Ministério Público acusa oito por praxe violenta na Covilhã

Oito alunos de Ciências Biomédicas levaram dois caloiros para a serra da Estrela e sujeitaram-nos a atos violentos. «Ninguém quer um Meco II», terá dito um dos arguidos.

Ministério Público acusa oito por praxe violenta na Covilhã

Ministério Público acusa oito por praxe violenta na Covilhã

Oito alunos de Ciências Biomédicas levaram dois caloiros para a serra da Estrela e sujeitaram-nos a atos violentos. «Ninguém quer um Meco II», terá dito um dos arguidos.

Em nota publicada na página da internet daquele órgão, é referido que os oito arguidos foram acusados pela prática de dois crimes de sequestro agravado, dois crimes de ofensa à integridade física qualificada e dois crimes de coação agravada.
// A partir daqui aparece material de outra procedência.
(* ===== verification/UserProfile.v ===== *)
(** * User profiles

    Models [abac/user_profile.c] and the readers of the attribute table that
    need the attribute space ([attribute_table_export_facts] and
    [UNSAFE_attribute_table_ls] of [abac/attribute_table.c]).  A profile is a
    header and the attribute table of [AttributeTable.v]. *)
From stdpp Require Import strings.
From S2P Require Import Prelude Hashmap Types AttributeTable Gcm Crypto BufferLayer CryptoBuf AbacValue AbacRule AttributeSpace PolicyStore.

(** ** attribute_table.c *)
(** The facts of an attribute table as Datalog text, and how many attributes
    the space does not know.  A name or a value without a NUL is read past its
    end. *)
Fixpoint export_facts (sp : attribute_space) (first_term : bytes) (l : list attribute_entry) : option (bytes * Z) :=
  match l with
  | [] => Some ([], 0)
  | e :: l' =>
      o ← attribute_space_find_uuid sp (attr_uuid e);
      '(t, n) ← export_facts sp first_term l';
      match o with
      | None => Some (t, n +64 1)
      | Some s =>
          name ← c_string (as_name s);
          val ← c_string (attr_val e);
          Some (name ++ str "(" ++ first_term ++ [44; 32; 34] ++ val ++ [34; 41; 46; 10] ++ t, n)
      end
  end.

Definition attribute_table_export_facts (t : attribute_table) (sp : attribute_space) (first_term : bytes) : option (bytes * Z) :=
  export_facts sp first_term (at_entries t).

Definition NXS_ATTRIBUTE_NAME_MAX : nat := 32.
Definition NXS_ATTRIBUTE_VALUE_MAX : nat := 32.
“De acordo com a acusação, os arguidos convidaram dois caloiros do seu curso para ‘beber um copo’. Os ofendidos anuíram e acabaram por ser levados, em carros separados e com a cabeça coberta com capas académicas, para a serra. Uma vez ali, os agora acusados retiraram-lhes os telemóveis e colocaram-nos junto de um penhasco, avisando-os de que se tentassem fugir seriam dali atirados, frisando que ‘ninguém queria um Meco II‘”, acrescenta o comunicado.

«Arguidos obrigaram ofendidos a baixar as calças e as cuecas»

Depois disso, “os arguidos obrigaram os ofendidos a baixar as calças e as cuecas e a colocar-se com as mãos e joelhos no chão, por forma a expor as respetivas zonas genitais aos ali presentes e, finalmente, agrediram-nos com uma pá metálica com 60 centímetros de comprimento”. Tal como escreve o JN, a informação acrescenta que os factos remontam à noite de 25 de setembro de 2018 e ocorreram no contexto de uma praxe académica, mas não aponta qual a instituição que os alunos frequentavam.

No entanto, na altura, foi tornado público que o caso envolvia alunos da Universidade da Beira Interior (UBI), que, de resto, anunciou que tinha apresentado queixa ao Ministério Público, depois de ter recebido uma participação por parte de um aluno que teria sido vítima da referida praxe. A UBI frisava igualmente que não permitia, há vários anos, qualquer tipo de praxe dentro das instalações, situação que se mantém.